Add option to specify samples and metafile location #6
Description
It would be useful for the read_bgen
function to have arguments for custom metafile and sample paths. This should pass down to the bgen_reader.read_bgen arguments for those things.
The pressing need I have for this is that bgen_reader is requiring filesystem properties that aren't supported by gcsfuse. Example:
path = osp.expanduser('~/data/rs-ukb/raw-data/gt-imputation/ukb_imp_chr21_v3.bgen')
read_bgen(path)
# OSError: [Errno 5] Input/output error
--------------------------------------------------------------------------- OSError Traceback (most recent call last) in ----> 1 ds = load(21) 2 dsin load(contig)
2 path = osp.join(input_path, f'ukb_imp_chr{contig}_v3.bgen')
3 print(path)
----> 4 ds = read_bgen(path)
5 return ds~/repos/sgkit-bgen/sgkit_bgen/bgen_reader.py in read_bgen(path, chunks, lock, persist)
175 """
176
--> 177 bgen_reader = BgenReader(path, persist)
178
179 variant_contig, variant_contig_names = encode_array(bgen_reader.contig.compute())~/repos/sgkit-bgen/sgkit_bgen/bgen_reader.py in init(self, path, persist, dtype)
46 self.path = Path(path)
47
---> 48 self.metafile_filepath = _infer_metafile_filepath(Path(self.path))

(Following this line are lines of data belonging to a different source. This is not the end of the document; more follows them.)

(* ===== verification/Engine.v ===== *)
(** The state of the script engine and signature checking.

    crypto/txscript/src/lib.rs (the engine, its source and flags, signature checks
    and multisig), crypto/txscript/src/caches.rs (the signature cache) and
    crypto/txscript/src/engine_context.rs.

    The engine is a state monad over [vm]: the two stacks, the condition stack, the
    operation counter, the resource meter, and the signature cache and reused
    hash values shared with other engines.  An operation returns its outcome and
    the new state, so the shared parts are accurate after errors too; the stacks
    of a failed engine are not observed.  The secp256k1 and hash libraries are the
    operations of [Secp] and [ScriptHashes].  The generator behind cache eviction
    is the list of its future draws. *)
From stdpp Require Import base gmap list.
From S2P Require Import Prelude IndexMap Encoding Bundle Tx TxHash ScriptNum DataStack ScriptMeter Covenants ScriptParse ScriptBuilder.
From S2P Require Import ZkPrecompiles.

Definition MAX_STACK_SIZE : Z := 244.
Definition MAX_OPS_PER_SCRIPT_PRE_TOCCATA : Z := 201.
Definition MAX_OPS_PER_SCRIPT_POST_TOCCATA : Z := 1000000.
Definition MAX_TX_IN_SEQUENCE_NUM : Z := 2 ^ 64 - 1.
Definition SEQUENCE_LOCK_TIME_DISABLED : Z := 2 ^ 63.
Definition SEQUENCE_LOCK_TIME_MASK : Z := 2 ^ 32 - 1.
Definition LOCK_TIME_THRESHOLD : Z := 500000000000.
Definition STANDARD_SCRIPT_PUB_KEY_MAX_SIZE : Z := 35.

Definition max_ops_per_script (covenants_enabled : bool) : Z :=
  if covenants_enabled then MAX_OPS_PER_SCRIPT_POST_TOCCATA else MAX_OPS_PER_SCRIPT_PRE_TOCCATA.

(** The secp256k1 library: parsing and verification. *)
Class Secp := {
  XOnlyPublicKey : Type;
  EcdsaPublicKey : Type;
  SchnorrSignature : Type;
  EcdsaSignature : Type;
  xonly_eq :: EqDecision XOnlyPublicKey;
  ecdsa_key_eq :: EqDecision EcdsaPublicKey;
  schnorr_sig_eq :: EqDecision SchnorrSignature;
  ecdsa_sig_eq :: EqDecision EcdsaSignature;
  xonly_from_slice : bytes → option XOnlyPublicKey;
  ecdsa_key_from_slice : bytes → option EcdsaPublicKey;
  schnorr_sig_from_slice : bytes → option SchnorrSignature;
  ecdsa_sig_from_compact : bytes → option EcdsaSignature;
  schnorr_verify : SchnorrSignature → bytes → XOnlyPublicKey → bool;
  ecdsa_verify : EcdsaSignature → bytes → EcdsaPublicKey → bool
}.

(** The hash functions of the hash opcodes and of signature hashing. *)
Class ScriptHashes := {
  sha256 : bytes → bytes;
  blake2b_256 : bytes → bytes;
  blake2b_256_keyed : bytes → bytes → bytes;
  blake3_hash : bytes → bytes;
  blake3_keyed_hash : bytes → bytes → bytes;
  domain_hash : HashDomain → bytes → bytes
}.

Inductive OpCond := CondFalse | CondTrue | CondSkip.
#[export] Instance OpCond_eq : EqDecision OpCond.
Proof. solve_decision. Defined.
Definition negate (c : OpCond) : OpCond :=
  match c with CondTrue => CondFalse | CondFalse => CondTrue | CondSkip => CondSkip end.

Record EngineFlags := mk_flags { covenants_enabled : bool; flag_sigop_script_units : Z }.
Definition default_flags : EngineFlags := mk_flags false (1000 * SCRIPT_UNITS_PER_GRAM).

Inductive ScriptSource :=
  | TxInput (tx : PopulatedTransaction) (input : TransactionInput) (idx : Z) (utxo_entry : UtxoEntry) (is_p2sh : bool)
  | StandAloneScripts (scripts : list bytes).

Record SeqCommitAccessor := mk_accessor {
  is_chain_ancestor_from_pov : bytes → option bool;
  seq_commitment_within_depth : bytes → option bytes
}.

(** What does not change during execution. *)
Record engine_env := mk_env {
  script_source : ScriptSource;
  covenants_ctx : CovenantsContext;
  seq_commit_accessor : option SeqCommitAccessor;
  flags : EngineFlags
}.

Section engine.
Context `{Secp, ScriptHashes}.

(** ** The signature cache *)

Inductive Signature := SigSchnorr (s : SchnorrSignature) | SigEcdsa (s : EcdsaSignature).
Inductive PublicKey := KeySchnorr (k : XOnlyPublicKey) | KeyEcdsa (k : EcdsaPublicKey).
#[global] Instance Signature_eq : EqDecision Signature.
Proof. solve_decision. Defined.
#[global] Instance PublicKey_eq : EqDecision PublicKey.
Proof. solve_decision. Defined.
Record SigCacheKey := mk_cache_key { signature : Signature; pub_key : PublicKey; message : bytes }.
#[global] Instance SigCacheKey_eq : EqDecision SigCacheKey.
Proof. solve_decision. Defined.

(** An index map, its capacity and the draws of the generator. *)
Record Cache := mk_cache { cache_map : list (SigCacheKey * bool); cache_size : Z; cache_draws : list Z }.

Definition cache_new (size : Z) (draws : list Z) : Cache := mk_cache [] size draws.
Definition cache_clear (c : Cache) : Cache := mk_cache [] (cache_size c) (cache_draws c).

Definition cache_get (c : Cache) (k : SigCacheKey) : option bool := assoc_get k (cache_map c).
Definition cache_insert (c : Cache) (k : SigCacheKey) (v : bool) : Cache :=
  if cache_size c =? 0 then c
  else
    let '(l, draws) :=
      if Zlength (cache_map c) =? cache_size c
      then (swap_remove_index (Z.to_nat (default 0 (head (cache_draws c)) mod cache_size c)) (cache_map c), tail (cache_draws c))
      else (cache_map c, cache_draws c) in
    mk_cache (assoc_insert k v l) (cache_size c) draws.

(** ** The engine *)

Record vm := mk_vm {
  dstack : Stack;
  astack : Stack;
  cond_stack : list OpCond;
  num_ops : Z;
  meter : RuntimeResourceMeter;
  sig_cache : Cache;
  reused_values : Reused
}.

Definition set_dstack (s : Stack) (v : vm) : vm :=
  mk_vm s (astack v) (cond_stack v) (num_ops v) (meter v) (sig_cache v) (reused_values v).
Definition set_astack (s : Stack) (v : vm) : vm :=
  mk_vm (dstack v) s (cond_stack v) (num_ops v) (meter v) (sig_cache v) (reused_values v).
Definition set_cond_stack (l : list OpCond) (v : vm) : vm :=
  mk_vm (dstack v) (astack v) l (num_ops v) (meter v) (sig_cache v) (reused_values v).
Definition set_num_ops (n : Z) (v : vm) : vm :=
  mk_vm (dstack v) (astack v) (cond_stack v) n (meter v) (sig_cache v) (reused_values v).
Definition set_meter (m : RuntimeResourceMeter) (v : vm) : vm :=
  mk_vm (dstack v) (astack v) (cond_stack v) (num_ops v) m (sig_cache v) (reused_values v).
Definition set_sig_cache (c : Cache) (v : vm) : vm :=
  mk_vm (dstack v) (astack v) (cond_stack v) (num_ops v) (meter v) c (reused_values v).
Definition set_reused_values (r : Reused) (v : vm) : vm :=
  mk_vm (dstack v) (astack v) (cond_stack v) (num_ops v) (meter v) (sig_cache v) r.

Definition script_m (A : Type) : Type := vm → res TxScriptError A * vm.
#[global] Instance script_ret : MRet script_m := λ A a v, (Ok a, v).
#[global] Instance script_bind : MBind script_m := λ A B f m v,
  match m v with (Ok a, v') => f a v' | (Err e, v') => (Err e, v') | (Panic, v') => (Panic, v') end.

Definition throw {A} (e : TxScriptError) : script_m A := λ v, (Err e, v).
Definition lift {A} (r : res TxScriptError A) : script_m A := λ v, (r, v).
(** Return the error when the check fails. *)
Definition ensure (b : bool) (e : TxScriptError) : script_m () := lift (if b then Ok () else Err e).
Definition gets {A} (f : vm → A) : script_m A := λ v, (Ok (f v), v).
Definition modify (f : vm → vm) : script_m () := λ v, (Ok (), f v).

(** An operation on the data stack; the alternate stack and the meter likewise. *)
Definition on_dstack {A} (f : Stack → stack_res A) : script_m A := λ v,
  match f (dstack v) with Ok (a, s) => (Ok a, set_dstack s v) | Err e => (Err e, v) | Panic => (Panic, v) end.
Definition upd_dstack (f : Stack → res TxScriptError Stack) : script_m () := λ v,
  match f (dstack v) with Ok s => (Ok (), set_dstack s v) | Err e => (Err e, v) | Panic => (Panic, v) end.
Definition on_astack {A} (f : Stack → stack_res A) : script_m A := λ v,
  match f (astack v) with Ok (a, s) => (Ok a, set_astack s v) | Err e => (Err e, v) | Panic => (Panic, v) end.
Definition upd_astack (f : Stack → res TxScriptError Stack) : script_m () := λ v,
  match f (astack v) with Ok s => (Ok (), set_astack s v) | Err e => (Err e, v) | Panic => (Panic, v) end.
Definition upd_meter (f : RuntimeResourceMeter → res TxScriptError RuntimeResourceMeter) : script_m () := λ v,
  match f (meter v) with Ok m => (Ok (), set_meter m v) | Err e => (Err e, v) | Panic => (Panic, v) end.

(** [let [a] = vm.dstack.pop_items()?] and its two- and three-element forms; the
    length of the array is the number of popped entries. *)
Definition pop1 {T} (d : bytes → bool → res TxScriptError T) : script_m T :=
  l ← on_dstack (pop_items 1 d);
  match l with [a] => mret a | _ => lift Panic end.
Definition pop2 {T} (d : bytes → bool → res TxScriptError T) : script_m (T * T) :=
  l ← on_dstack (pop_items 2 d);
  match l with [a; b] => mret (a, b) | _ => lift Panic end.
Definition pop3 {T} (d : bytes → bool → res TxScriptError T) : script_m (T * T * T) :=
  l ← on_dstack (pop_items 3 d);
  match l with [a; b; c] => mret (a, b, c) | _ => lift Panic end.
Definition raw (b : bytes) (_ : bool) : res TxScriptError bytes := Ok b.
Definition as_bool (b : bytes) (_ : bool) : res TxScriptError bool := Ok (deserialize_bool b).
Definition as_hash (b : bytes) (_ : bool) : res TxScriptError bytes := deserialize_hash b.

Definition push_bool (b : bool) : script_m () := upd_dstack (λ s, push_item s (Ok (serialize_bool b))).
Definition engine_consume_script_units (units : Z) : script_m () := upd_meter (λ m, consume_script_units m units).
Definition engine_consume_sig_op_cost (count : Z) : script_m () := upd_meter (λ m, consume_sig_op_cost m count).

Definition is_executing (v : vm) : bool :=
  match last (cond_stack v) with None => true | Some c => bool_decide (c = CondTrue) end.

Definition engine_pop_pushed_bytes : script_m Z := λ v,
  let '(d, ds) := pop_pushed_bytes (dstack v) in
  let '(a, asx) := pop_pushed_bytes (astack v) in
  (Ok (saturating_add 64 d a), set_astack asx (set_dstack ds v)).

(** ** Signature checks *)

Section checks.
Context (env : engine_env).

(** A signature hash of the transaction, through the reused values. *)
Definition sig_hash (calc : Reused → exec (bytes * Reused)) : script_m bytes := λ v,
  match calc (reused_values v) with
  | Ok (h, r) => (Ok h, set_reused_values r v)
  | Err e => match e with end
  | Panic => (Panic, v)
  end.

(** The cached verdict, or the verdict, which is cached. *)
Definition cached_verify (k : SigCacheKey) (valid : bool) : script_m bool := λ v,
  match cache_get (sig_cache v) k with
  | Some valid => (Ok valid, v)
  | None => (Ok valid, set_sig_cache (cache_insert (sig_cache v) k valid) v)
  end.

Definition check_schnorr_signature_with_msg_hash (key sig : bytes) (msg_hash : script_m bytes) : script_m bool :=
  engine_consume_sig_op_cost 1 ;;
  pk ← lift (ok_or (xonly_from_slice key) InvalidPubkey);
  sig ← lift (ok_or (schnorr_sig_from_slice sig) InvalidSignature);
  msg ← msg_hash;
  cached_verify (mk_cache_key (SigSchnorr sig) (KeySchnorr pk) msg) (schnorr_verify sig msg pk).

Definition check_schnorr_signature (hash_type : Z) (key sig : bytes) : script_m bool :=
  match script_source env with
  | TxInput tx _ idx _ _ =>
      check_schnorr_signature_with_msg_hash key sig (sig_hash (calc_schnorr_signature_hash domain_hash tx idx hash_type))
  | _ => throw NotATransactionInput
  end.

Definition check_pub_key_encoding_ecdsa (pub_key : bytes) : res TxScriptError () :=
  if Zlength pub_key =? 33 then Ok () else Err PubKeyFormat.

Definition check_ecdsa_signature_with_msg_hash (key sig : bytes) (msg_hash : script_m bytes) : script_m bool :=
  engine_consume_sig_op_cost 1 ;;
  lift (check_pub_key_encoding_ecdsa key) ;;
  pk ← lift (ok_or (ecdsa_key_from_slice key) InvalidPubkey);
  sig ← lift (ok_or (ecdsa_sig_from_compact sig) InvalidSignature);
  msg ← msg_hash;
  cached_verify (mk_cache_key (SigEcdsa sig) (KeyEcdsa pk) msg) (ecdsa_verify sig msg pk).

Definition check_ecdsa_signature (hash_type : Z) (key sig : bytes) : script_m bool :=
  match script_source env with
  | TxInput tx _ idx _ _ =>
      check_ecdsa_signature_with_msg_hash key sig (sig_hash (calc_ecdsa_signature_hash domain_hash tx idx hash_type))
  | _ => throw NotATransactionInput
  end.

(** ** Multisig *)

Definition check_signature (ecdsa : bool) (hash_type : Z) (key sig : bytes) : script_m bool :=
  if ecdsa then check_ecdsa_signature hash_type key sig else check_schnorr_signature hash_type key sig.

(** [self.num_ops += n] and the limit on the operations of a script. *)
Definition count_ops (n : Z) : script_m () :=
  ops ← gets num_ops;
  ops ← lift (unwrap (checked_i 32 (ops + n)));
  modify (set_num_ops ops) ;;
  let max_ops := max_ops_per_script (covenants_enabled (flags env)) in
  ensure (ops <=? max_ops) (TooManyOperations max_ops).

(** The inner loop: advance through the keys until one verifies.  [None] when
    fewer keys than [needed] signatures are left. *)
Fixpoint advance_keys (ecdsa : bool) (hash_type : Z) (sig : bytes) (needed : nat) (keys : list bytes) : script_m (option (list bytes)) :=
  if (length keys <? needed)%nat then mret None
  else match keys with
       | [] => lift Panic
       | key :: keys =>
           valid ← check_signature ecdsa hash_type key sig;
           match valid with true => mret (Some keys) | false => advance_keys ecdsa hash_type sig needed keys end
       end.

(** The outer loop over the signatures; the result is whether it completed. *)
Fixpoint check_signatures (ecdsa : bool) (signatures keys : list bytes) : script_m bool :=
  match signatures with
  | [] => mret true
  | signature :: rest =>
      match last signature with
      | None => mret false
      | Some typ =>
          hash_type ← lift (ok_or (sighash_from_u8 typ) (InvalidSigHashType typ));
          r ← advance_keys ecdsa hash_type (take (length signature - 1) signature) (length signatures) keys;
          match r with None => mret false | Some keys => check_signatures ecdsa rest keys end
      end
  end.

Definition op_check_multisig_schnorr_or_ecdsa (ecdsa : bool) : script_m () :=
  num_keys ← pop1 deserialize_as_i32;
  ensure (0 <=? num_keys) InvalidPubKeyCount ;;
  ensure (num_keys <=? MAX_PUB_KEYS_PER_MUTLTISIG) InvalidPubKeyCount ;;
  count_ops num_keys ;;
  s ← gets dstack;
  ensure (num_keys <=? stack_len s) (InvalidStackOperation num_keys (stack_len s)) ;;
  pub_keys ← on_dstack (λ s, split_off s (stack_len s - num_keys));
  num_sigs ← pop1 deserialize_as_i32;
  ensure (0 <=? num_sigs) InvalidSignatureCount ;;
  ensure (num_sigs <=? num_keys) InvalidSignatureCount ;;
  s ← gets dstack;
  ensure (num_sigs <=? stack_len s) (InvalidStackOperation num_sigs (stack_len s)) ;;
  signatures ← on_dstack (λ s, split_off s (stack_len s - num_sigs));
  ok ← check_signatures ecdsa signatures pub_keys;
  ensure (ok || forallb (λ sig : bytes, bool_decide (sig = [])) signatures) NullFail ;;
  push_bool ok.
End checks.
End engine.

49 if not self.metafile_filepath.exists():
50 create_metafile(path, self.metafile_filepath, verbose=False)~/miniconda3/envs/ukb-analysis/lib/python3.7/site-packages/bgen_reader/_reader.py in _infer_metafile_filepath(bgen_filepath)
148 return BGEN_READER_CACHE_HOME / "metafile" / path_to_filename(metafile)
149 else:
--> 150 if is_file_writable(metafile):
151 return metafile
152~/miniconda3/envs/ukb-analysis/lib/python3.7/site-packages/bgen_reader/_file.py in is_file_writable(filepath)
41 def is_file_writable(filepath: Path):
42 try:
---> 43 _touch(filepath)
44 except PermissionError:
45 return False~/miniconda3/envs/ukb-analysis/lib/python3.7/site-packages/bgen_reader/_file.py in _touch(filepath, mode, dir_fd, **kwargs)
86 f.fileno() if os.utime in os.supports_fd else filepath,
87 dir_fd=None if os.supports_fd else dir_fd,
---> 88 **kwargs,
89 )OSError: [Errno 5] Input/output error
I imagine I can get around this temporarily by having the metafiles written to a local directory instead, but I'm not sure how we should do this in a distributed environment with remote storage.